■ Instructions for the task: Across the listing below, how many lines include the string "written"? Reply with the number alone.

---*---

(** [x || undefined] on [string | null | undefined]. *)
Definition or_undefined (x : option string) : option string :=
  match x with
  | Some s => if JS.truthy s then Some s else None
  | None => None
  end.

(** The [creator] memo; [data] is undefined until the query has answered. *)
Definition creator (data : option FetchAccountQuery) : Creator :=
  let acc := data ≫= account in
  {| creator_address := JS.or_else (address <$> acc) "0x";
     creator_image := or_undefined (acc ≫= image);
     creator_name := or_undefined (acc ≫= name);
     verified :=
       bool_decide
         (status <$> (acc ≫= verification) = Some "VALIDATED") |}.

(** The rendered tree: components and DOM elements by name, and texts. *)
#[warnings="-register-all"]
Inductive element : Type :=
| El (tag : string) (children : list element)
| Text (s : string).

(** Whether a component or DOM element of that name occurs in the tree. *)
Fixpoint renders (tag : string) (e : element) : bool :=
  match e with
  | El tg children => bool_decide (tg = tag) || existsb (renders tag) children
  | Text _ => false
  end.

(** Whether that text occurs in the tree. *)
Fixpoint shows (text : string) (e : element) : bool :=
  match e with
  | El _ children => existsb (shows text) children
  | Text s => bool_decide (s = text)
  end.

Section Page.
(** [environment.RESTRICT_TO_VERIFIED_ACCOUNT] and [environment.REPORT_EMAIL]. *)
Variable RESTRICT_TO_VERIFIED_ACCOUNT : bool.
Variable REPORT_EMAIL : string.
(** [t] of next-translate. *)
Variable t : string -> string.

Definition Layout (children : list element) : element :=
  El "SmallLayout" (El "Head" [] :: children).

Definition CreatePage (data : option FetchAccountQuery) (multiple : bool)
  : element :=
  if RESTRICT_TO_VERIFIED_ACCOUNT && negb (verified (creator data)) then
    Layout
      [ El "BackButton" [];
        El "Heading" [Text (t "asset.typeSelector.title")];
        El "Stack"
          [ El "Center" [El "Icon" []];
            El "Stack"
              [ El "Heading" [Text (t "asset.restricted.title")];
                El "Text"
                  [El "Trans" [El "Link" [Text REPORT_EMAIL]]] ];
            El "Alert"
              [ El "AlertIcon" [];
                El "Text" [Text (t "asset.restricted.info")] ] ] ]
  else
    Layout
      [ El "BackButton" [];
        El "Heading"
          [Text (if multiple then t "asset.form.title.multiple"
                 else t "asset.form.title.single")];
        El "Flex"
          [ El "div"
              [ El "Flex" [Text (t "asset.form.preview")];
                El "TokenCard" [] ];
            El "TokenFormCreate" [] ] ].

End Page.

End Create.


(* ===================================================================== *)
(** * Concrete inputs on which the pages are run below *)
(* ===================================================================== *)

Module Sample.

(** A [formatError] that shows the message of the error. *)
Definition formatError (e : JS.thrown) : string :=
  match e with
  | JS.Error m => m
  | JS.InvariantError m => m
  | JS.TypeError => "TypeError"
  | JS.Foreign m => m
  end.

(** A translation function that shows the key. *)
Definition t (key : string) : string := key.

(** An offer of five items at 100 each. *)
Definition offer : Checkout.Offer :=
  {| Checkout.id := "offer-1";
     Checkout.unitPrice := "100";
     Checkout.availableQuantity := "5" |}.

Definition visitor : Checkout.Props :=
  {| Checkout.account := None;
     Checkout.offer := offer;
     Checkout.multiple := true;
     Checkout.allowTopUp := true |}.

Definition buyer : Checkout.Props :=
  {| Checkout.account := Some "0xa11ce";
     Checkout.offer := offer;
     Checkout.multiple := true;
     Checkout.allowTopUp := true |}.

Definition hooks (balance : option Z) (quantity : string) : Checkout.Hooks :=
  {| Checkout.balance := balance;
     Checkout.quantity := quantity;
     Checkout.isSubmitting := false |}.

(** The steps of a cancellation, for runs of the bids-placed page. *)
Inductive CancelOfferStep : Type :=
| INITIAL
| TRANSACTION_SIGNATURE
| TRANSACTION_PENDING.

#[global] Instance CancelOfferStep_eq_dec : EqDecision CancelOfferStep.
Proof. solve_decision. Defined.

Definition asset : BidsPlaced.Asset :=
  {| BidsPlaced.asset_id := "80001-0xc0ffee-1";
     BidsPlaced.asset_image := "ipfs://image";
     BidsPlaced.asset_name := "Token" |}.

(** A bid of 3 items at 20 each that expires at the given time, if any. *)
Definition bid (expiredAt : option JS.Date) : BidsPlaced.Bid :=
  {| BidsPlaced.id := "bid-7";
     BidsPlaced.unitPrice := 20;
     BidsPlaced.availableQuantity := 3;
     BidsPlaced.expiredAt := expiredAt;
     BidsPlaced.createdAt := JS.ValidDate 1000;
     BidsPlaced.asset := asset |}.

(** Lower-casing of the letters A to Z. *)
Definition lower_ascii (c : ascii) : ascii :=
  let n := nat_of_ascii c in
  if (65 <=? n)%nat && (n <=? 90)%nat then ascii_of_nat (n + 32) else c.

Fixpoint toLowerCase (s : string) : string :=
  match s with
  | String c r => String (lower_ascii c) (toLowerCase r)
  | EmptyString => EmptyString
  end.

(** A request for [/users/0xA11CE/bids/placed] without query parameters,
    served with a page size of 12. *)
Definition context : BidsPlaced.Context :=
  {| BidsPlaced.params := Some {[ "id" := BidsPlaced.Single "0xA11CE" ]};
     BidsPlaced.query := ∅ |}.

Definition getLimit (c : BidsPlaced.Context) (defaultLimit : Z) : Z :=
  defaultLimit.
Definition getPage (c : BidsPlaced.Context) : Z := 1.
Definition getOrder (c : BidsPlaced.Context) (defaultOrder : string) : string :=
  defaultOrder.
Definition getOffset (c : BidsPlaced.Context) (defaultLimit : Z) : Z := 0.
Definition toJSON (d : JS.Date) : string := "2022-01-01T00:00:00.000Z".

(** A backend that knows the profile. *)
Definition client (v : BidsPlaced.Variables Z) : BidsPlaced.QueryResult :=
  BidsPlaced.Settled
    (Some {| BidsPlaced.account :=
               Some {| BidsPlaced.name := Some "Alice";
                       BidsPlaced.description := None;
                       BidsPlaced.image := Some "" |} |})
    None.

(** An account whose verification is still pending. *)
Definition pendingAccount : Create.FetchAccountQuery :=
  {| Create.account :=
       Some {| Create.address := "0xa11ce";
               Create.image := None;
               Create.name := Some "Alice";
               Create.verification :=
                 Some {| Create.status := "PENDING" |} |} |}.

(** A hook whose promise rejects with the given reason. *)
Definition rejecting (reason : string) : option JS.thrown :=
  Some (JS.Foreign reason).

End Sample.

(* ===================================================================== *)
(** * Further handlers of the bids-placed page *)
(* ===================================================================== *)

Module BidsPlacedRouting.
Import Async.

(** The only observable call of [changeOrder]: [replace(url)] of the router. *)
Inductive navigation : Type :=
| Replace (pathname : string) (query : gmap string BidsPlaced.RouteParam).
(* ===== verification/Prelude.v ===== *)
(** * Ironcat: a verification development for the Catcoin full node

    Ironcat (src/) is a full node for the Catcoin chain, written in Rust.  It keeps
    a tree of block headers, downloads and validates the blocks of the branch with
    the most work, maintains the set of unspent outputs, holds unconfirmed
    transactions in a pool, and talks to its peers in the Bitcoin wire protocol.
    The development models these parts as Rocq functions that follow the source
    operation by operation, and proves the properties that make them correct.

    ** How the parts fit together

    A peer's byte stream is cut into messages (Network), whose payloads are parsed
    (Messages, Types).  Headers go to the header store (Headers), which checks
    difficulty (Difficulty, Compact, Float64) and proof of work (Pow).  The download
    manager (BlockDownload) asks peers for the blocks of the active chain,
    validates them (Merkle, Validation) and connects them in order to the chain state
    (Chainstate), which verifies scripts (Engine, ScriptVerify, Signature, ScriptNum),
    updates the table of unspent outputs (Coin, Database) and writes an undo record
    (UndoStore); the block itself goes to the block store (BlockStore).  When a fork
    overtakes the active chain, Reorg disconnects blocks with their undo records,
    connects those of the fork, and moves transactions between chain and pool
    (Mempool).

    The peers are kept in a table (PeerTable).  A connection task reads its socket and
    calls the handler of each message (Connections, Handlers), which
    works on the table and on the components above.  At the start the
    node reads its headers back (HeaderDb), loads bans and peers (Files) and looks
    for peers; a task announces the transactions of the pool (Startup).  The terminal
    interface shows the tables, the pool and the log (Text, Ui).

    ** Files and sources

    - Prelude: outcomes ([res]: a value, an error or a panic), machine integers,
      lists, tactics and hints.  Vec: vectors of the script engine.
    - Codec: cursors and variable-length integers (network.rs); the class of codecs.
    - Types, Merkle: types/.  Compact, Float64, Difficulty: difficulty/.
    - Validation: validation/.
    - ScriptNum, Signature, Engine, EngineSafety, ScriptVerify: script/.
    - Database: the interface to the redb database.  Coin, UndoStore, Ledger,
      Chainstate, ChainstateCorrect: chainstate/ (Ledger is the abstract
      specification, ChainstateCorrect the refinement).
    - Pow: pow/.  HashOrder: iteration order of hash maps, a parameter.
    - Mempool, MempoolCorrect: mempool/.
    - Headers, HeadersCorrect: headers.rs, storage/header_store_backend.rs.
    - BlockStore: storage/block_store.rs.
    - Reorg, ReorgCorrect: reorg.rs.
    - Network, Messages: network.rs and network/.
    - BlockDownload, BlockDownloadCorrect, BlockDownloadSafety:
      nodes/block_download.rs and the timeout strikes of nodes/mod.rs.
    - NodeParts, NodeHistory: the parts that hold the chain (headers, chain state,
      block store, download window, reorganisation and the notices of it that wait for the
      download manager) as one machine, and its history.  NodeTypes: the widths of its numbers.
    - PeerTable, PeerTableCorrect: the peer table and its state machine
      (nodes/mod.rs), address classes (utils.rs).
    - Handlers, HandlersCorrect, Serving: the message handlers (nodes/handler_*.rs)
      and the dispatch (nodes/mod.rs); Serving is about the answers to requests.
    - Connections, ConnectionsCorrect: connection tasks and listener (nodes/mod.rs,
      network.rs).
    - HeaderDb: storage/header_store_redb.rs.  Files: storage/mod.rs, storage/peers.rs,
      storage/bans.rs.  Startup: main.rs, dns.rs, cli.rs.
    - Text: the texts of numbers, amounts, times and difficulties (ui/, difficulty/mod.rs,
      chainstate/mod.rs).  Ui, UiCorrect: ui/, tui_layer.rs, the statistics of the pool and the
      names of states and errors.

    A [Record] stands for each struct and an [Inductive] type for each enum; methods
    with [&mut self] take the old state and return the new one; [Result] is [res],
    where [Panic] is a panic (an index out of range, a failed unwrap, arithmetic
    overflow).  Where an error returns with a partly changed state (Reorg, the
    download manager, the handlers) the outcome carries the state; a handler can
    also wait forever for the lock of the header store ([Stuck]).  Integers are [Z] with the
    width written out at each operation that can wrap, saturate or overflow.

    ** Parameters

    SHA-256, RIPEMD-160 and SHA-1, the elliptic curve (crate k256), overflow of the
    crate uint, the database tables, the header backend, the iteration order of
    hash maps, the clock, random numbers, the serializer of saved files (crate rkyv), the
    hash that selects relay peers (crate siphasher), name servers, the
    areas of the terminal library (crate ratatui), and the outcome of
    sends, connection attempts and lock attempts are arguments of the model.  What is needed of them is a class of laws ([Sha256Len],
    [TableLaws], [HashOrderLaws], [CoinViewLaws] and so on), each with a concrete
    instance on which the witnesses compute.

    ** What the theorems show

    - Ledger: connecting a block succeeds exactly when the ledger rules allow it and
      implements the transition on the tables; disconnecting restores the ledger (where no
      transaction identifier is reused) and sets the tip to the parent; the money supply is
      bounded; undo records survive rotation into files that are empty.
    - Reorganisation: it either changes nothing, or switches to the branch with the
      most work, or fails, with the ledger, tip and headers restored if a block was refused
      and without a rollback if one could not be read.
    - Node: from the genesis on, through any run of header batches, received blocks,
      timeouts, reorganisations and notices, the chain state is the ledger of the blocks of the
      active chain up to its tip.  The run has to be orderly: no block is handled between a
      reorganisation and its notice, no purge orphans a header, hashes identify what they
      are the hash of, and identifiers of transactions are not reused; the comment of the
      theorem lists all conditions.  Without any condition heights, file numbers, offsets,
      sizes and coins keep their widths.
    - Headers: any sequence of operations keeps a well-formed tree with the heaviest
      branch as candidate, up to a purge that orphans a header; batches are sequences of
      single additions; the fork point is the lowest common ancestor; a fork is judged by
      its own ancestors.
    - Pool: conflict-free, anchored in the ledger, within its size; acceptance and
      block removal are characterised exactly; re-adding ends.
    - Scripts: execution is total and within limits; the standard output types succeed
      exactly when keys and signatures match; signature hashes commit to what they
      should.
    - Consensus numbers: targets and work; every retarget stays well-formed, but for the
      CIP01 product, which overflows exactly when it exceeds 256 bits; LWMA
      matches its definition; scrypt matches RFC 7914.
    - Wire: parsers accept exactly the encodings, never panic, and the stream of a
      connection with messages of a size that is always accepted yields the same messages
      however it is cut; the merkle root commits to the transactions as far as the strings
      hashed for them do not collide.
    - Download: the window stays within its limits and no height is lost but those passed
      over when no peer could be asked; its loops end.
    - Peers: the table stays within its limits through any interleaving of messages,
      connections and scans; nothing but the handshake is heard before it is complete;
      the read loop hands the handlers exactly the messages of the stream;
      requests for headers and data are answered as they should; a
      transaction is announced once to each peer; the listener keeps its rate.
    - Restart: headers and invalid chains are read back as they were; saved files
      are the old or the new ones at every moment the process may stop; bans stay in force.
    - Interface: the log tab shows the last lines that arrived, as many as fit, the peer list is sorted by
      state and height, a line has the message and the fields of its event, the bar is full
      exactly at the tip; statistics and recent entries are those of the pool.
    - Findings: a property of kind error, bounds or liveness may state what the
      code does against its intention; these are listed in the manifest.

    ** Fuel

    A loop that is not structural has a number of turns as argument, and either a
    theorem that the bound suffices (merkle levels: the number of hashes; the script
    interpreter: the length of the script; walks along parent links: the number of
    headers; descendants in the pool: transactions and edges; the download loops:
    waiting blocks and the distance to the header tip; the headers of an answer: the
    active chain; the messages of a read: the queue) or, in the definition,
    an explicit failure value that the theorems exclude.

    ** Not modelled

    The command line parser and the rotation of log files (crates clap and
    tracing_appender), the drawing of a widget in its area and the colours of borders and
    headings (crate ratatui), the log messages themselves, and input/output errors of the
    database.  A handler runs without interruption: interleavings of handlers are
    sequences of whole handlers, and of all locks only that of the header store, which
    a handler takes twice, is part of the state.  In the machines of NodeHistory and
    BlockDownloadSafety a reorganisation and the handling of its notice by the download manager are
    separate steps; the theorems on the ledger and the window exclude that a block
    is handled between them, and what happens then is a finding of its own
    ([connected_whatever_parent]).  Loss of power: a crash in Files stops the process, not the
    disk.
*)
From Stdlib Require Import Strings.Byte.
From stdpp Require Import base numbers list strings gmap.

---*---

■ Output: 2